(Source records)
(** X8. After a delete answered 200 the listing is the listing of before
    without the row of the deleted key, the other rows in the order they
    had, and it is one row shorter. *)
Theorem delete_and_listing :
  ∀ (id : jsstring) (st : Store) (k : Z) (r : Columns.t),
    numeric_id id →
    db_get id st = Some (k, r) →
    db_all (delete_equipment id st).1 = filter (λ x, x.1 ≠ k) (db_all st)
    ∧ length (db_all st) = S (length (db_all (delete_equipment id st).1))
    ∧ ∀ r', (k, r') ∉ db_all (delete_equipment id st).1.
Proof.
  intros id st k r Hid Hsel.
  destruct (delete_cases id st)
    as [[Hbad _]|[(_ & Hnone & _)|(k' & r' & _ & Hsel' & ->)]].
  { destruct Hid as [Hne Hnum]. by rewrite Hne, Hnum in Hbad. }
  { by rewrite Hsel in Hnone. }
  rewrite Hsel in Hsel'. injection Hsel' as <- <-. cbn [fst].
  apply db_get_Some in Hsel as [_ Hr].
  set (st' := {| equipment := delete k (equipment st);
                 sqlite_sequence := sqlite_sequence st |}).
  split; [|split].
  - apply newer_unique.
    + apply db_all_newer.
    + apply filter_newer, db_all_newer.
    + rewrite !db_all_perm. cbn [st' equipment].
      rewrite <- (map_to_list_delete (equipment st) k r Hr).
      rewrite filter_cons_False by (cbn; tauto).
      rewrite filter_keeps_all; [done |].
      apply Forall_forall. intros [k' r'] Hin%elem_of_map_to_list.
      apply lookup_delete_Some in Hin as [Hne _]. cbn. congruence.
  - rewrite !db_all_length. cbn [st' equipment].
    rewrite <- (insert_delete_id (equipment st) k r Hr) at 1.
    apply map_size_insert_None, lookup_delete_eq.
  - intros r'. rewrite db_all_elem. cbn [st' equipment].
    by rewrite lookup_delete_eq.
Qed.

(** X9. After an update answered 200 the listing is the listing of before
    with the row of the updated key replaced: the same ids in the same
    order, and as many rows. *)
Theorem update_and_listing :
  ∀ (now id : jsstring) (b : Body) (st : Store),
    code (put_equipment now id b st).2 = 200 →
    ∃ k r',
      (put_equipment now id b st).2
      = mkResponse 200
          (Saved (lit "Equipment updated successfully") (Some (k, r')))
      ∧ db_all (put_equipment now id b st).1
        = replace_row k r' <$> db_all st
      ∧ (db_all (put_equipment now id b st).1).*1 = (db_all st).*1.
Proof.
  intros now id b st.
  destruct (put_cases now id b st)
    as [[_ ->]|[(_ & _ & ->)|[(k & r & first & others & _ & _ & _ & ->)
       |[(k & r & _ & _ & _ & _ & ->)|(k & r & _ & Hsel & _ & _ & ->)]]]];
    try discriminate.
  intros _. exists k, (updated_row now b r). split; [done |]. cbn [fst].
  apply db_get_Some in Hsel as [_ Hr].
  set (r' := updated_row now b r).
  assert (Hkeys : ∀ x : Equipment, (replace_row k r' x).1 = x.1).
  { intros [k0 r0]. unfold replace_row. cbn. by destruct (decide (k0 = k)). }
  assert (Hall : db_all {| equipment := <[k := r']> (equipment st);
                           sqlite_sequence := sqlite_sequence st |}
                 = replace_row k r' <$> db_all st).
  { apply newer_unique.
    - apply db_all_newer.
    - eapply StronglySorted_fmap; [|apply db_all_newer].
      intros x y. unfold newer. by rewrite !Hkeys.
    - rewrite !db_all_perm. cbn [equipment].
      rewrite <- (insert_delete_eq (equipment st)).
      rewrite map_to_list_insert by apply lookup_delete_eq.
      rewrite <- (map_to_list_delete (equipment st) k r Hr).
      rewrite fmap_cons. unfold replace_row at 1. cbn.
      rewrite decide_True by done. constructor.
      rewrite fmap_fixed; [done |].
      apply Forall_forall. intros [k0 r0] Hin%elem_of_map_to_list.
      apply lookup_delete_Some in Hin as [Hne _].
      unfold replace_row. cbn. by rewrite decide_False by congruence. }
  split; [exact Hall |].
  rewrite Hall, <- list_fmap_compose.
  apply list_fmap_ext. intros i x _. apply Hkeys.
Qed.

(** X10. The last update wins: when an update that supplies every field
    an earlier one supplied follows it on the same id, and each would be
    answered 200 on its own, the answer and the database are those of the
    later update alone.  So an update sent twice does what it does once. *)
Theorem last_update_wins :
  ∀ (now1 now2 id : jsstring) (b1 b2 : Body) (st : Store),
    code (put_equipment now1 id b1 st).2 = 200 →
    code (put_equipment now2 id b2 st).2 = 200 →
    covers b1 b2 →
    put_equipment now2 id b2 (put_equipment now1 id b1 st).1
    = put_equipment now2 id b2 st.
Proof.
  intros now1 now2 id b1 b2 st.
  destruct (put_cases now1 id b1 st)
    as [[_ ->]|[(_ & _ & ->)|[(k & r & first & others & _ & _ & _ & ->)
       |[(k & r & _ & _ & _ & _ & ->)|(k & r & Hid & Hsel & _ & _ & ->)]]]];
    try discriminate.
  intros _.
  destruct (put_cases now2 id b2 st)
    as [[_ ->]|[(_ & _ & ->)|[(k2 & r2 & first & others & _ & _ & _ & ->)
       |[(k2 & r2 & _ & _ & _ & _ & ->)|(k2 & r2 & _ & Hsel2 & Hf2 & Hsome2 & ->)]]]];
    try discriminate.
  intros _ (Hn & Ht & Hs & Hd).
  rewrite Hsel in Hsel2. injection Hsel2 as <- <-. cbn [fst].
  set (r1 := updated_row now1 b1 r).
  assert (Hsel1 : db_get id {| equipment := <[k := r1]> (equipment st);
                               sqlite_sequence := sqlite_sequence st |}
                  = Some (k, r1)).
  { apply db_get_Some in Hsel as [Hk _]. apply db_get_Some.
    split; [exact Hk |]. cbn [equipment]. apply lookup_insert_eq. }
  rewrite (put_updated now2 id b2 _ k r1 Hid Hsel1 Hf2 Hsome2).
  cbn [equipment sqlite_sequence]. rewrite insert_insert_eq.
  assert (Heq : updated_row now2 b2 r1 = updated_row now2 b2 r);
    [|by rewrite Heq].
  unfold r1, updated_row. cbn [Columns.name Columns.type Columns.status
    Columns.lastCleanedDate Columns.createdAt].
  destruct (supplied (name b2)), (supplied (type b2)), (supplied (status b2)),
    (supplied (lastCleanedDate b2)), (supplied (name b1)), (supplied (type b1)),
    (supplied (status b1)), (supplied (lastCleanedDate b1));
    try reflexivity;
    first [by specialize (Hn eq_refl) | by specialize (Ht eq_refl)
          | by specialize (Hs eq_refl) | by specialize (Hd eq_refl)].
Qed.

■ PROBLEM REQUIREMENTS ■
Look above for the line holding "Columns.lastCleanedDate Columns.createdAt].", then set down exactly that line and every line after it up to and including the line holding "(supplied (lastCleanedDate b2)), (supplied", with nothing else.

■ YOUR SOLUTION ■
    Columns.lastCleanedDate Columns.createdAt].
  destruct (supplied (name b2)), (supplied (type b2)), (supplied (status b2)),
    (supplied (lastCleanedDate b2)), (supplied (name b1)), (supplied (type b1)),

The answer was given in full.